Your instructions: Return the opening lines of the material, word for word. End with the line that contains "From stdpp Require Import gmap sorting.".
── Exercise inputs ──
(* ===== verification/MvccState.v ===== *)
(** * VELOCITY execution: batches on the database

    [qrx_velocity_mvcc_execute_batch] against the contents of the database:
    the state after it, and the supply of money. *)

From stdpp Require Import gmap sorting.
From S2P Require Import Prelude Format DbCodec DbStore DbLog DbView DbMerkle DbWal DbCommit Scheduler Mempool Mvcc MvccBatch MvccWorkers MvccSerial MvccLedger MvccMoves MvccExec.

(** ** Puts without repeated keys *)

Lemma kv_find_Some m k v : NoDup m.*1 -> kv_find m k = Some v <-> (k, v) ∈ m.
Proof.
  induction m as [|[k1 v1] m IH]; cbn [fmap list_fmap fst kv_find]; intros Hd; [split; [done|by intros ?%elem_of_nil]|].
  apply NoDup_cons in Hd as [Hn Hd]. specialize (IH Hd). rewrite elem_of_cons. destruct (kv_find m k) as [w|] eqn:E.
  - rewrite IH. split; [by right|]. intros [[= -> ->]|H]; [|done]. by apply kv_find_elem in E.
  - case_decide as Hk; [subst|]; split.
    + intros [= ->]. by left.
    + intros [[= ->]|H]; [done|]. exfalso. apply Hn, list_elem_of_fmap. by exists (k, v).
    + done.
    + intros [[= <- <-]|H]; [done|]. by apply IH.
Qed.

Lemma kv_find_perm m m' k : NoDup m.*1 -> m ≡ₚ m' -> kv_find m k = kv_find m' k.
Proof.
  intros Hd Hp. assert (NoDup m'.*1) as Hd' by by rewrite <- Hp. apply option_eq. intros v.
  rewrite !kv_find_Some by done. by rewrite Hp.
Qed.

Lemma apply_puts_lookup s m k : NoDup m.*1 -> apply_puts s m !! k =
  match kv_find m k with Some v => if qrxdb_is_tombstone v then None else Some v | None => s !! k end.
Proof.
  unfold apply_puts. revert s. induction m as [|[k1 v1] m IH]; cbn [fmap list_fmap fst kv_find foldl snd]; intros s Hd; [done|].
  apply NoDup_cons in Hd as [Hn Hd]. rewrite IH by done. destruct (kv_find m k) as [v|] eqn:E; [done|].
  unfold put_or_delete. case_decide as Hk.
  - subst. destruct (qrxdb_is_tombstone v1); [apply lookup_delete_eq|apply lookup_insert_eq].
  - destruct (qrxdb_is_tombstone v1); [by apply lookup_delete_ne|by apply lookup_insert_ne].
Qed.

Lemma apply_puts_perm s m m' : NoDup m.*1 -> m ≡ₚ m' -> apply_puts s m = apply_puts s m'.
Proof.
  intros Hd Hp. apply map_eq. intros k. rewrite !apply_puts_lookup by (done || by rewrite <- Hp). by rewrite (kv_find_perm m m').
Qed.

(** ** The commit *)

(** The database has room for the writes, and its counters for one more
    generation. *)
Record room (db : QrxDB) (m : list (bytes * bytes)) : Prop := {
  rm_short : short_puts m;
  rm_generation : generation db < UINT64_MAX;
  rm_segment : wal_segment_id db < UINT64_MAX;
  rm_space : write_offset db + zsum ((fun kv => qrxdb_record_storage_size (blen kv.1) (blen kv.2)) <$> m) <= 2 ^ 61
}.

Section commit.
Variable sha3_512 : bytes -> bytes.

Lemma mvcc_commit_ok db s o db' rc :
  contents sha3_512 db s -> snapshot o = qrxdb_read_txn_begin db -> NoDup (merged o).*1 -> room db (merged o) ->
  qrx_velocity_mvcc_commit sha3_512 db o = (db', rc) ->
  if decide (rc = QRX_MVCC_OK)
  then contents sha3_512 db' (apply_puts s (merged o)) /\ serves sha3_512 db' (apply_puts s (merged o))
  else db' = db.
Proof.
  intros Hc Hsn Hd [R1 R2 R3 R4] H. unfold qrx_velocity_mvcc_commit in H. rewrite Hsn in H.
  rewrite decide_False in H by (unfold qrxdb_read_txn_begin; cbn [tx_generation]; tauto).
  destruct (decide (merged o = [])) as [He|Hne]; [injection H as <- <-; rewrite He; cbn; by split; [|apply contents_serves]|].
  set (puts := merge_sort cmp_mvcc_kv (merged o)) in *. assert (merged o ≡ₚ puts) as Hp by (symmetry; apply merge_sort_Permutation).
  destruct (qrxdb_batch_begin db) as [b0|] eqn:Eb; [|by injection H as <- <-]. fold (fill b0 puts) in H.
  destruct (fill b0 puts) as [b|] eqn:Ef; [|by injection H as <- <-].
  assert (batch_for db puts b) as Hb.
  { split; try done.
    - rewrite Eb. exact Ef.
    - intros E. rewrite E in Hp. by apply Permutation_nil_r in Hp.
    - unfold short_puts. by rewrite <- Hp.
    - rewrite <- (zsum_permutation _ _ (fmap_Permutation _ _ _ Hp)). done. }
  pose proof (batch_commit_ok sha3_512 db s puts b Hc Hb) as Hok. rewrite (apply_puts_perm s _ _ Hd Hp). revert Hok. case_decide.
  - intros Hok. rewrite Hok in H. by injection H as <- <-.
  - intros (db1 & Hok & H1 & H2 & _). rewrite Hok in H. by injection H as <- <-.
Qed.
End commit.

(** ** Batches *)

Lemma plan_order_snoc plan n : plan_order plan (S n) = plan_order plan n ++ order_of plan n.
Proof. unfold plan_order. rewrite seq_S, fmap_app, concat_app. cbn [fmap list_fmap concat Nat.add]. by rewrite app_nil_r. Qed.

Lemma plan_order_elem plan n wi : wi ∈ plan_order plan n ->
  plan_waves plan !! wi.2 = Some wi.1 /\ wi.1 < Z.of_nat n /\ (wi.2 < Z.to_nat (count plan))%nat.
Proof.
  induction n as [|n IH]; [by intros ?%elem_of_nil|]. rewrite plan_order_snoc, elem_of_app. intros [H|H].
  - destruct (IH H) as (? & ? & ?). split_and!; [done|lia|done].
  - unfold order_of in H. apply list_elem_of_fmap in H as (i & -> & Hi). apply wave_indices_spec in Hi as [H1 H2]. cbn [fst snd]. split_and!; [done|lia|done].
Qed.

Lemma plan_order_nodup plan n : NoDup (plan_order plan n).*2.
Proof.
  induction n as [|n IH]; [constructor|]. rewrite plan_order_snoc, fmap_app. apply NoDup_app. split_and!; [done| |].
  - intros i (wi & -> & H1)%list_elem_of_fmap (wj & Heq & H2)%list_elem_of_fmap. apply plan_order_elem in H1 as (H1 & H3 & _).
    unfold order_of in H2. apply list_elem_of_fmap in H2 as (j & -> & Hj). cbn [snd] in Heq. subst j.
    apply wave_indices_spec in Hj as [Hj _]. rewrite H1 in Hj. injection Hj as Hj. lia.
  - unfold order_of. rewrite <- list_fmap_compose. rewrite (list_fmap_ext _ id) by done. rewrite list_fmap_id. apply wave_indices_nodup.
Qed.

Lemma plan_order_length plan n : blen (plan_order plan n) <= Z.max 0 (count plan).
Proof.
  assert (length (plan_order plan n).*2 <= length (seq 0 (Z.to_nat (count plan))))%nat as H.
  { apply submseteq_length, NoDup_submseteq; [apply plan_order_nodup|]. intros i (wi & -> & Hw)%list_elem_of_fmap.
    apply plan_order_elem in Hw as (_ & _ & ?). apply elem_of_seq. lia. }
  rewrite length_fmap, length_seq in H. unfold blen. lia.
Qed.

(** A plan of [qrx_velocity_build_plan] without transactions for the order book. *)
Record native_plan (plan : QrxVelocityPlan) : Prop := {
  np_count : count plan < 2 ^ 64;
  np_native : forall i t, txs plan !! i = Some t -> not_dynamic t
}.

(** The amount at a key of the state, and all money: the balances and the pool. *)
Definition amount (s : kvs) (k : bytes) : Z := amount_at (state_look s k).
Definition supply (s : kvs) : Z := zsum (amount s <$> filter balance_key (elements (dom s))) + amount s fee_pool_key.

Lemma supply_over s ks : NoDup ks -> (forall k, balance_key k -> k ∈ dom s -> k ∈ ks) -> Forall balance_key ks ->
  supply s = total (state_look s) ks + amount s fee_pool_key.
Proof.
  intros Hd Hin Hall. unfold supply, total. f_equal. change (fun k => amount_at (state_look s k)) with (amount s).
  rewrite <- (zsum_permutation _ _ (fmap_Permutation (amount s) _ _ (filter_app_complement (.∈ dom s) ks))), fmap_app, zsum_app.
  assert (filter (.∈ dom s) ks ≡ₚ filter balance_key (elements (dom s))) as ->.
  { apply NoDup_Permutation; [by apply NoDup_filter|apply NoDup_filter, NoDup_elements|]. intros k. rewrite !list_elem_of_filter, elem_of_elements.
    rewrite Forall_forall in Hall. split; intros [H1 H2]; split; auto. }
  rewrite (zsum_ext (amount s) (fun _ => 0) (filter (fun x => ~ x ∈ dom s) ks)).
  - assert (forall l : list bytes, zsum ((fun _ => 0) <$> l) = 0) as -> by (induction l as [|x l IH]; [done|exact IH]). lia.
  - intros k Hk. apply list_elem_of_filter in Hk as [Hk _]. apply not_elem_of_dom in Hk. unfold amount, state_look. by rewrite Hk.
Qed.

Lemma print_d_chars n : Forall (fun c => is_digit c = true \/ c = x2d) (print_d n).
Proof.
  assert (forall m, Forall (fun c => is_digit c = true \/ c = x2d) (print_u m)) as Hu.
  { intros m. eapply Forall_impl; [apply (proj1 (ChainGenesis.udec_loop_ok 20 m [] (Forall_nil_2 _)))|]. intros c Hc. by left. }
  unfold print_d. case_decide; [constructor; [by right|]|]; apply Hu.
Qed.

Lemma printed_clean n : cstr (printed n) = printed n /\ qrxdb_is_tombstone (printed n) = false.
Proof.
  assert (Forall (fun c => is_digit c = true \/ c = x2d) (printed n)) as H by (unfold printed, snprintf_s; apply Forall_take, print_d_chars).
  split.
  - apply cstr_no_nul. intros Hin. rewrite Forall_forall in H. destruct (H _ Hin) as [Hc|Hc]; [by vm_compute in Hc|done].
  - apply not_true_is_false. unfold qrxdb_is_tombstone. intros Ht. apply bool_decide_eq_true in Ht. rewrite Ht in H. unfold qrxdb_tombstone_value in H.
    apply Forall_cons in H as [[H|H] _]; [by vm_compute in H|done].
Qed.

Lemma amount_after s m k : settled (state_look s) m -> money_key k -> amount (apply_puts s m) k = amount_at (over m (state_look s) k).
Proof.
  intros [Hd Hp _ _] Hk. unfold amount, state_look at 1, over. rewrite apply_puts_lookup by done. destruct (kv_find m k) as [v|] eqn:E; [|done].
  destruct (Hp k v Hk E) as (n & _ & ->). destruct (printed_clean n) as [Hc ->]. cbn [fmap option_fmap option_map]. by rewrite Hc.
Qed.

Lemma supply_after s m : settled (state_look s) m -> supply (apply_puts s m) = supply s.
Proof.
  intros Hs. set (ks := filter balance_key (elements (dom s ∪ dom (apply_puts s m) ∪ list_to_set m.*1))).
  assert (NoDup ks) as Hd by apply NoDup_filter, NoDup_elements.
  assert (Forall balance_key ks) as Hb by (apply Forall_forall; intros k [? _]%list_elem_of_filter; done).
  assert (forall k, balance_key k -> k ∈ dom s \/ k ∈ dom (apply_puts s m) \/ k ∈ m.*1 -> k ∈ ks) as Hin.
  { intros k Hk Hor. apply list_elem_of_filter. split; [done|]. apply elem_of_elements. rewrite !elem_of_union, elem_of_list_to_set. tauto. }
  rewrite (supply_over s ks), (supply_over (apply_puts s m) ks) by auto.
  rewrite (amount_after s m fee_pool_key Hs) by by right. pose proof (st_total _ _ Hs ks Hd ltac:(auto) Hb) as Ht.
  change (amount_at (state_look s fee_pool_key)) with (amount s fee_pool_key) in Ht. rewrite <- Ht. f_equal.
  apply zsum_ext. intros k Hk. rewrite Forall_forall in Hb. apply (amount_after s m k Hs). left. by apply Hb.
Qed.

Section batch.
Variable sha3_512 : bytes -> bytes.
Variable block_time : Z.
(** The adapter of order transactions on the database. *)
Definition orders (db : QrxDB) : list QrxVelocityMvccKV -> adapter := order_adapter sha3_512 block_time db (qrxdb_read_txn_begin db).
Variables (db : QrxDB) (s : kvs) (plan : QrxVelocityPlan) (valid_mask : option (list Z)) (workers height : Z).
Hypothesis db_contents : contents sha3_512 db s.
Hypothesis plan_native : native_plan plan.
Hypothesis db_room : forall m, exec_plan (orders db) plan valid_mask height (state_look s) = Some m -> room db m.

Lemma prepared_exec_plan o : qrx_velocity_mvcc_prepare_batch (order_adapter sha3_512 block_time db) db plan valid_mask height workers = (QRX_MVCC_OK, Some o) ->
  exec_plan (orders db) plan valid_mask height (state_look s) = Some (merged o) /\ snapshot o = qrxdb_read_txn_begin db.
Proof using db_contents plan_native.
  intros H. destruct plan_native as [Hc Hn]. apply prepare_batch_serial in H as [H Hs]; [|done|].
  - split; [|done]. rewrite <- H. symmetry. apply serial_exec_plan; [done|]. intros k. unfold state_look.
    rewrite <- (snapshot_reads sha3_512 db db s k db_contents (commits_refl _ _)). by rewrite <- option_fmap_compose.
  - pose proof (plan_order_length plan (Z.to_nat (plan_wave_count plan))). lia.
Qed.

Lemma execute_batch_ok db' rc : qrx_velocity_mvcc_execute_batch sha3_512 block_time db plan valid_mask workers height = (db', rc) ->
  if decide (rc = QRX_MVCC_OK)
  then exists m, exec_plan (orders db) plan valid_mask height (state_look s) = Some m /\
    contents sha3_512 db' (apply_puts s m) /\ serves sha3_512 db' (apply_puts s m)
  else db' = db.
Proof using db_contents plan_native db_room.
  unfold qrx_velocity_mvcc_execute_batch. destruct (qrx_velocity_mvcc_prepare_batch _ _ _ _ _ _) as [rc0 [o|]] eqn:E.
  - case_decide as H0.
    + subst rc0. apply prepared_exec_plan in E as [He Hs]. intros H.
      pose proof (st_nodup _ _ (exec_plan_settled (orders db) plan valid_mask height (state_look s) (merged o) (np_native _ plan_native) He)) as Hd.
      pose proof (mvcc_commit_ok sha3_512 db s o db' rc db_contents Hs Hd (db_room _ He) H) as Hc. revert Hc. case_decide; [|done].
      intros [H1 H2]. by exists (merged o).
    + intros [= <- <-]. by rewrite decide_False.
  - intros [= <- <-]. revert E. unfold qrx_velocity_mvcc_prepare_batch. destruct (o ← _; _) as [o|]; [done|].
    intros [= <-]. by rewrite decide_False.
Qed.
End batch.

(** C3: speculation is invisible.  Whatever the number of workers and whatever
    conflicts are found between the speculative results, a batch without
    order-book transactions ([native_plan]) either leaves the database as it
    was, or it commits, and then the database holds and serves the state that
    executing the transactions one after the other, wave by wave and in the
    order of the plan, and paying the fees to the pool leaves.  The writes must
    have room ([room]): keys and values below 4 GiB, a file below 2^61 bytes,
    generation and segment numbers that do not overflow.
    Batches with ORDER_* transactions are not covered. *)
Theorem execute_batch_serializable (sha3_512 : bytes -> bytes) (block_time : Z) (db db' : QrxDB) (s : kvs) (plan : QrxVelocityPlan)
    (valid_mask : option (list Z)) (workers height rc : Z) :
  contents sha3_512 db s -> native_plan plan ->
  (forall m, exec_plan (orders sha3_512 block_time db) plan valid_mask height (state_look s) = Some m -> room db m) ->
  qrx_velocity_mvcc_execute_batch sha3_512 block_time db plan valid_mask workers height = (db', rc) ->
  if decide (rc = QRX_MVCC_OK)
  then exists m, exec_plan (orders sha3_512 block_time db) plan valid_mask height (state_look s) = Some m /\
    contents sha3_512 db' (apply_puts s m) /\ serves sha3_512 db' (apply_puts s m)
  else db' = db.
Proof. intros Hc Hp Hr. by apply execute_batch_ok. Qed.

(** C7: a batch without order-book transactions ([native_plan]) neither creates
    nor destroys money: when it commits, with room for its writes ([room]), the
    sum of all balances and the pool of fees is what it was before, and no
    balance that was not negative becomes so.  An ORDER_* transaction moves
    money between balances and locks; a match of orders is the subject of
    [settle_match_conserves]. *)
Theorem batch_conserves_money (sha3_512 : bytes -> bytes) (block_time : Z) (db db' : QrxDB) (s : kvs) (plan : QrxVelocityPlan)
    (valid_mask : option (list Z)) (workers height : Z) :
  contents sha3_512 db s -> native_plan plan ->
  (forall m, exec_plan (orders sha3_512 block_time db) plan valid_mask height (state_look s) = Some m -> room db m) ->
  qrx_velocity_mvcc_execute_batch sha3_512 block_time db plan valid_mask workers height = (db', QRX_MVCC_OK) ->
  exists s', contents sha3_512 db' s' /\ serves sha3_512 db' s' /\ supply s' = supply s /\
    forall k, balance_key k -> 0 <= amount s k -> 0 <= amount s' k.
Proof.
  intros Hc Hp Hr H. apply (execute_batch_ok sha3_512 block_time db s plan valid_mask workers height Hc Hp Hr) in H. rewrite decide_True in H by done.
  destruct H as (m & He & H1 & H2). apply exec_plan_settled in He; [|apply Hp]. exists (apply_puts s m). split_and!; [done|done|by apply supply_after|].
  intros k Hk H0. rewrite amount_after by (done || by left). by apply (st_solvent _ _ He).
Qed.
───
Written solution:
(* ===== verification/MvccState.v ===== *)
(** * VELOCITY execution: batches on the database

    [qrx_velocity_mvcc_execute_batch] against the contents of the database:
    the state after it, and the supply of money. *)

From stdpp Require Import gmap sorting.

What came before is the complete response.